Quando se olha no nível de países ou regiões a situação fica diferenciada. Por exemplo, a queda da taxa de natalidade no Brasil tem resultado numa idade mediana (metade da população mais velha, outra metade da população mais nova) de 31 anos. Uma idade mediana dessa significa que o crescimento da população brasileira está freando e vamos chegar a uma população estável nas próximas décadas. Na África, porém, muitos países têm idade mediana abaixo de 20 anos, indicando que suas populações vão continuar a crescer rapidamente. Parece que estejamos na situação da resposta (c) do título.
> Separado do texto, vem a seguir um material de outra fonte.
Lemma get_little_endian_hello_witness :
  exists r,
    (Get (worker_returning Wire.hello_little_endian) (mkClient "https://h" false)
       example_info empty_world).1 = Some (r, example_info)
    /\ status r = OK_200 /\ body r = "hello"
    /\ contents (new_events empty_world
         (Get (worker_returning Wire.hello_little_endian)
            (mkClient "https://h" false) example_info empty_world).2)
       = if content_handler example_info then ["hello"] else [].
Proof.
  apply (get_little_endian_hello (worker_returning Wire.hello_little_endian)
           (mkClient "https://h" false) example_info empty_world).
  exists AsyncRequest. vm_compute. solve_In.
Defined.

(** C10.  Post appends the body of a success response to the caller's
    output buffer and changes nothing else; when the host call fails the
    response is not-found and the request descriptor, output buffer
    included, is returned as it was; Put and Delete always return the
    descriptor as it was. *)
Theorem post_appends_on_success (env : Env) (this : HTTPWasmClient)
    (info : RequestInfo) (w : World) :
  (forall r info', (Post env this info w).1 = Some (r, info') ->
     (status r = OK_200 ->
        info' = mkInfo (url info) (info_headers info) (buffer_in info)
                  (buffer_out info +:+ body r) (content_handler info))
     /\ (status r <> OK_200 -> info' = info))
  /\ (forall p, In (EvHost p None) (new_events w (Post env this info w).2) ->
        exists r, (Post env this info w).1 = Some (r, info)
                  /\ status r = NotFound_404)
  /\ (forall r info', (Put env this info w).1 = Some (r, info') -> info' = info)
  /\ (forall r info', (Delete env this info w).1 = Some (r, info') -> info' = info).
Proof.
  change (Post env this info) with (dispatch env this POST info).
  change (Put env this info) with (dispatch env this PUT info).
  change (Delete env this info) with (dispatch env this DELETE info).
  destruct (BridgeFacts.dispatch_cases env this POST info w)
    as (i1 & reply1 & Hevs & _ & _ & -> & _).
  destruct (BridgeFacts.dispatch_cases env this PUT info w)
    as (i2 & reply2 & _ & _ & _ & -> & _).
  destruct (BridgeFacts.dispatch_cases env this DELETE info w)
    as (i3 & reply3 & _ & _ & _ & -> & _).
  split; [|split; [|split]].
  - intros r info'.
    destruct (Shape.verb_response POST reply1) as [r0|]; simpl; intros [= <- <-].
    cbn [Shape.verb_info]. split; [by intros ->|by destruct (status r0)].
  - intros p Hp. rewrite Hevs in Hp. apply BridgeFacts.In_host_calls in Hp.
    rewrite BridgeFacts.host_calls_dispatch in Hp. destruct Hp as [[= _ ->]|[]].
    eexists. split; reflexivity.
  - intros r info'.
    destruct (Shape.verb_response PUT reply2); simpl; by intros [= _ <-].
  - intros r info'.
    destruct (Shape.verb_response DELETE reply3); simpl; by intros [= _ <-].
Qed.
Mas por que importa reconhecer que o mundo tem tendências positivas e negativas? A resposta envolve as duas mais importantes disciplinas dos programas de pesquisa: problemologia e solucionologia. A maior parte da pesquisa do mundo acadêmico concentra na problemologia, ou seja, na definição de problemas. Ela é um passo essencial porque, sem definir corretamente o problema, soluções não vão funcionar. Mas só definir o problema não resolve, precisamos buscar as soluções.

No caso de problemas globais, como os impactos de mudanças ambientais, saber da complexidade ajuda a definir soluções. Também existe o efeito psicológico de saber que alguns fatores estão melhorando, o que permite otimismo para pensar em soluções para os fatores que estão piorando. Virgílio, o poeta romano, capturou a importância do otimismo para encontrar soluções, conforme indica o ditado em latim Possant quia posse videntur, ou seja, eles podem porque pensam que podem.

Se estamos conseguindo resolver alguns problemas globais como saúde e educação, temos chances de resolver outros como o aumento da taxa de acúmulo de gás carbônico na atmosfera. Nos anos 2015 e 2016, a taxa de acúmulo foi cerca de 3 ppm por ano, bem acima dos valores anuais desde 2000.

É muito fácil para o nosso sistema 1 concluir que o mundo está piorando e não tem jeito, ou crer que alguém ou alguma tecnologia vai resolver todos os problemas. Usar o nosso sistema 2 para pensar é trabalhoso, mas é fundamental para traçar soluções para os desafios globais que enfrentamos neste século 21.

Foster Brown, Pesquisador do Centro de Pesquisa de Woods Hole, Docente do Curso de Mestrado em Ecologia e Manejo de Recursos Naturais (MEMRN) e do Curso de Mestrado em Ciências Florestais (CiFlor) da UFAC. Cientista do Programa de Grande Escala Biosfera Atmosfera na Amazônia (LBA), do INCT Servamb e do Grupo de Gestão de Riscos de Desastres do Parque Zoobotânico (PZ) da UFAC. Membro do Consórcio Madre de Dios e da Comissão Estadual de Gestão de Riscos Ambientais do Acre (CEGdRA).